*** Records for this exercise

(** * The dispatch core of flask_note (Flask 1.0.2), embedded in Rocq

    Source files embedded here:
    - [src/simple/1.0.2/__globals.py]: the two context stacks and the
      lookup functions behind the proxies [current_app], [request],
      [session] and [g];
    - [src/simple/1.0.2/__flask.py]: the class [Flask], from
      [add_url_rule] to [do_teardown_request];
    - [src/__json.py]: [detect_encoding], [dumps], [htmlsafe_dumps],
      the defaults of their keyword arguments and [JSONEncoder.default];
    - [src/__cli.py]: [get_env], [get_debug_flag], [call_factory] and
      [find_best_app].

    Python objects are values of [pyval]; a method of [Flask] is a
    computation in the monad [M], which threads the interpreter state
    (the application object, the two context stacks, the state owned by
    user callbacks and a log of the observable events) and may end in a
    raised exception.

    Conventions of the embedding:
    - a user callback (view, hook, error handler, teardown function) is
      a function of its arguments and of a state [W] of its own; it
      returns a value or raises, and it does not write to the
      application object or to the context stacks; every call is logged
      with its kind, the identity of the function, its arguments and its
      outcome;
    - signals and log records are events of the log; signals have no
      receivers that could fail;
    - an object that Python mutates in place is passed on as a value (the
      response through the after-request functions, the context through
      [push]);
    - tracebacks and [sys.exc_info()] have no counterpart: an exception
      is the value that is raised;
    - the contexts of [__ctx.py], which is not among the source files,
      follow the specification; each such definition says so. *)

From Stdlib Require Import ZArith List Bool Lia.
From stdpp Require Import base gmap strings list.

Local Open Scope Z_scope.
Local Open Scope string_scope.
Local Open Scope list_scope.

(** ** Exceptions *)

(** An exception class: its method resolution order ([cls.__mro__], class
    names, most specific first) and the class attribute [code] that the
    subclasses of [werkzeug.exceptions.HTTPException] carry. *)
Record pyclass := PyClass {
  cls_mro : list string;
  cls_code : option Z
}.

(** An exception instance: its class [type(e)], the argument it was
    built with (its message; the missing key for a key error), and its
    attribute [description] when it was set on the instance ([None]
    stands for the description that the class provides). *)
Record exn := Exn {
  exc_class : pyclass;
  exc_message : string;
  exc_description : option string
}.

Definition exc_mro (e : exn) : list string := cls_mro (exc_class e).
Definition exc_code (e : exn) : option Z := cls_code (exc_class e).

(** [issubclass(cls, name)] and [isinstance(e, name)] *)
Definition issubclass (cls : pyclass) (name : string) : bool :=
  existsb (String.eqb name) (cls_mro cls).

Definition isinstance_exn (e : exn) (name : string) : bool :=
  issubclass (exc_class e) name.

Definition builtin_class (name : string) : pyclass :=
  PyClass [name; "Exception"; "BaseException"; "object"] None.

Definition http_class (name : string) (code : Z) : pyclass :=
  PyClass [name; "HTTPException"; "Exception"; "BaseException"; "object"] (Some code).

(** [cls(msg)] for a built-in exception class *)
Definition builtin_exception (name msg : string) : exn :=
  Exn (builtin_class name) msg None.

Definition RuntimeError : string -> exn := builtin_exception "RuntimeError".
Definition TypeError : string -> exn := builtin_exception "TypeError".
Definition AssertionError : string -> exn := builtin_exception "AssertionError".
Definition AttributeError : string -> exn := builtin_exception "AttributeError".
Definition KeyError (key : string) : exn :=
  Exn (PyClass ["KeyError"; "LookupError"; "Exception"; "BaseException"; "object"] None)
      key None.
Definition ImportError : string -> exn := builtin_exception "ImportError".
Definition ModuleNotFoundError (msg : string) : exn :=
  Exn (PyClass ["ModuleNotFoundError"; "ImportError"; "Exception"; "BaseException";
                "object"] None)
      msg None.

(** [werkzeug.exceptions.InternalServerError()] *)
Definition InternalServerError : exn :=
  Exn (http_class "InternalServerError" 500) "Internal Server Error" None.

(** [werkzeug.exceptions.default_exceptions], the table from status code
    to exception class (the entries for 400, 404, 405 and 500). *)
Definition default_exceptions (code : Z) : option pyclass :=
  if Z.eqb code 400 then Some (http_class "BadRequest" 400)
  else if Z.eqb code 404 then Some (http_class "NotFound" 404)
  else if Z.eqb code 405 then Some (http_class "MethodNotAllowed" 405)
  else if Z.eqb code 500 then Some (http_class "InternalServerError" 500)
  else None.

(** The quotation mark, for the messages that hold one. *)
Definition double_quote : string := String (Ascii.ascii_of_nat 34) EmptyString.

(** ** Values *)

(** The response class ([response_class = Response]).  The class itself
    comes from [__wrappers.py] and werkzeug; [Flask] reads and writes the
    attributes [status], [status_code] and [headers] and passes the body
    to the constructor. *)
Record response := Response {
  resp_body : string;
  resp_status : string;
  resp_status_code : Z;
  resp_headers : list (string * string)
}.

(** What a view, a callback or an error handler may return. *)
#[local] Set Warnings "-register-all".
Inductive pyval :=
| VNone
| VStr (s : string)                      (* text_type *)
| VBytes (s : string)                    (* bytes, bytearray *)
| VInt (n : Z)
| VTuple (l : list pyval)
| VList (l : list pyval)
| VDict (l : list (pyval * pyval))
| VHeaders (h : list (string * string))  (* werkzeug.datastructures.Headers *)
| VResponse (r : response)               (* an instance of response_class *)
| VExn (e : exn)                         (* an exception instance used as a value *)
| VWsgiApp (r : response).               (* a WSGI callable; [r] is what it answers *)

Definition is_None (v : pyval) : bool :=
  match v with VNone => true | _ => false end.

(** Outcome of running Python code: a value, or a raised exception. *)
Inductive result (A : Type) :=
| Ok (a : A)
| Raise (e : exn).
Arguments Ok {A} a.
Arguments Raise {A} e.

(** ** Requests, rules and contexts *)

Record rule := Rule {
  rule_string : string;
  rule_methods : gset string;
  endpoint : string;
  provide_automatic_options : bool
}.

(** The request object, as far as [Flask] reads it.  [blueprint] and the
    routing outcome ([url_rule] with [view_args], or [routing_exception])
    are set when the request context is built. *)
Record request := Request {
  method : string;
  path : string;
  blueprint : option string;
  url_rule : option rule;
  view_args : option (list (string * pyval));
  routing_exception : option exn
}.

Record session := Session {
  session_null : bool;
  session_data : list (string * pyval)
}.

(** Callbacks are identified by [cb_id] (Python compares functions by
    identity) and run on their arguments and on the state [W] they own.
    A Python callback can also reach the application and the context
    stacks ([app.config], the registries, a context pushed by hand);
    [cb_run] cannot.  What is proved about the dispatch is therefore
    proved for callbacks that leave the application object and the
    stacks alone, and says what the methods of [Flask] do by
    themselves. *)
Record callback (W : Type) := Callback {
  cb_id : nat;
  cb_run : list pyval -> W -> result pyval * W
}.
Arguments Callback {W} cb_id cb_run.
Arguments cb_id {W} c.
Arguments cb_run {W} c args w.

(** A view function: the function object and the attributes that
    [add_url_rule] reads from it with [getattr]. *)
Record view_function (W : Type) := ViewFunction {
  vf_func : callback W;
  vf_name : string;
  vf_methods : option (list string);
  vf_required_methods : list string;
  vf_provide_automatic_options : option bool
}.
Arguments ViewFunction {W}.
Arguments vf_func {W} v.
Arguments vf_name {W} v.
Arguments vf_methods {W} v.
Arguments vf_required_methods {W} v.
Arguments vf_provide_automatic_options {W} v.

Record app_ctx := AppContext {
  ac_app : nat;
  ac_g : list (string * pyval);
  ac_refcnt : nat
}.

Record request_ctx (W : Type) := RequestContext {
  rc_id : nat;
  rc_app : nat;
  rc_request : request;
  rc_session : session;
  rc_allowed_methods : list string;
  _after_request_functions : list (callback W);
  rc_preserve : bool;
  rc_owns_app_ctx : bool
}.
Arguments RequestContext {W}.
Arguments rc_id {W} r.
Arguments rc_app {W} r.
Arguments rc_request {W} r.
Arguments rc_session {W} r.
Arguments rc_allowed_methods {W} r.
Arguments _after_request_functions {W} r.
Arguments rc_preserve {W} r.
Arguments rc_owns_app_ctx {W} r.

(** ** The application object and the interpreter state *)

Record config := Config {
  DEBUG : bool;
  TESTING : bool;
  PROPAGATE_EXCEPTIONS : option bool;
  PRESERVE_CONTEXT_ON_EXCEPTION : option bool;
  TRAP_BAD_REQUEST_ERRORS : option bool;
  TRAP_HTTP_EXCEPTIONS : bool
}.

(** The attributes of a [Flask] instance that the dispatch core uses.
    Dictionaries keyed by a blueprint name or [None] have keys of type
    [option string]; [error_handler_spec] is keyed by blueprint, then by
    status code or [None], then by exception class. *)
Record flask (W : Type) := Flask {
  app_id : nat;
  app_config : config;
  view_functions : gmap string (view_function W);
  error_handler_spec : gmap (option string) (gmap (option Z) (gmap string (callback W)));
  before_request_funcs : gmap (option string) (list (callback W));
  before_first_request_funcs : list (callback W);
  after_request_funcs : gmap (option string) (list (callback W));
  teardown_request_funcs : gmap (option string) (list (callback W));
  teardown_appcontext_funcs : list (callback W);
  url_value_preprocessors : gmap (option string) (list (callback W));
  url_map : list rule;
  _got_first_request : bool;
  save_session : callback W
}.
Arguments Flask {W}.
Arguments app_id {W} f.
Arguments app_config {W} f.
Arguments view_functions {W} f.
Arguments error_handler_spec {W} f.
Arguments before_request_funcs {W} f.
Arguments before_first_request_funcs {W} f.
Arguments after_request_funcs {W} f.
Arguments teardown_request_funcs {W} f.
Arguments teardown_appcontext_funcs {W} f.
Arguments url_value_preprocessors {W} f.
Arguments url_map {W} f.
Arguments _got_first_request {W} f.
Arguments save_session {W} f.

(** Which registry a callback was taken from when it was called. *)
Inductive kind :=
| KBeforeFirstRequest | KUrlValuePreprocessor | KBeforeRequest | KView
| KAfterRequest | KErrorHandler | KTeardownRequest | KTeardownAppcontext
| KSaveSession.

(** Observable events, in the order they happen. *)
Inductive event :=
| EvCall (k : kind) (id : nat) (args : list pyval) (out : result pyval)
| EvSignal (name : string) (exc : option exn)
| EvLogError (msg : string) (e : option exn)
| EvLock (acquired : bool).

(** The interpreter state: the application [self], the two stacks of
    [__globals.py] (the top of a stack is the head of the list), the
    state of the user callbacks, the event log and the next fresh object
    identity. *)
Record state (W : Type) := State {
  self : flask W;
  _request_ctx_stack : list (request_ctx W);
  _app_ctx_stack : list app_ctx;
  world : W;
  log : list event;
  next_id : nat
}.
Arguments State {W}.
Arguments self {W} s.
Arguments _request_ctx_stack {W} s.
Arguments _app_ctx_stack {W} s.
Arguments world {W} s.
Arguments log {W} s.
Arguments next_id {W} s.

(** The monad of Python computations. *)
Definition M (W A : Type) : Type := state W -> result A * state W.

Declare Scope py_scope.
Delimit Scope py_scope with py.

Section Monad.
Context {W : Type}.

Definition ret {A} (a : A) : M W A := fun s => (Ok a, s).

Definition raise {A} (e : exn) : M W A := fun s => (Raise e, s).

Definition bind {A B} (m : M W A) (k : A -> M W B) : M W B :=
  fun s => match m s with
           | (Ok a, s') => k a s'
           | (Raise e, s') => (Raise e, s')
           end.

Definition gets {A} (f : state W -> A) : M W A := fun s => (Ok (f s), s).

Definition modify (f : state W -> state W) : M W unit := fun s => (Ok tt, f s).

(** [try: m  except Exception as e: h e]; an exception that is not an
    instance of [Exception] passes through. *)
Definition try_except {A} (m : M W A) (h : exn -> M W A) : M W A :=
  fun s => match m s with
           | (Ok a, s') => (Ok a, s')
           | (Raise e, s') =>
               if isinstance_exn e "Exception" then h e s' else (Raise e, s')
           end.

******

Beginning at the line with "Raise (e : exn)." and stopping after the line with "[add_url_rule] reads from", please write out every line of the data above exactly and nothing else.

**Result for this exercise:**
| Raise (e : exn).
Arguments Ok {A} a.
Arguments Raise {A} e.

(** ** Requests, rules and contexts *)

Record rule := Rule {
  rule_string : string;
  rule_methods : gset string;
  endpoint : string;
  provide_automatic_options : bool
}.

(** The request object, as far as [Flask] reads it.  [blueprint] and the
    routing outcome ([url_rule] with [view_args], or [routing_exception])
    are set when the request context is built. *)
Record request := Request {
  method : string;
  path : string;
  blueprint : option string;
  url_rule : option rule;
  view_args : option (list (string * pyval));
  routing_exception : option exn
}.

Record session := Session {
  session_null : bool;
  session_data : list (string * pyval)
}.

(** Callbacks are identified by [cb_id] (Python compares functions by
    identity) and run on their arguments and on the state [W] they own.
    A Python callback can also reach the application and the context
    stacks ([app.config], the registries, a context pushed by hand);
    [cb_run] cannot.  What is proved about the dispatch is therefore
    proved for callbacks that leave the application object and the
    stacks alone, and says what the methods of [Flask] do by
    themselves. *)
Record callback (W : Type) := Callback {
  cb_id : nat;
  cb_run : list pyval -> W -> result pyval * W
}.
Arguments Callback {W} cb_id cb_run.
Arguments cb_id {W} c.
Arguments cb_run {W} c args w.

(** A view function: the function object and the attributes that
    [add_url_rule] reads from it with [getattr]. *)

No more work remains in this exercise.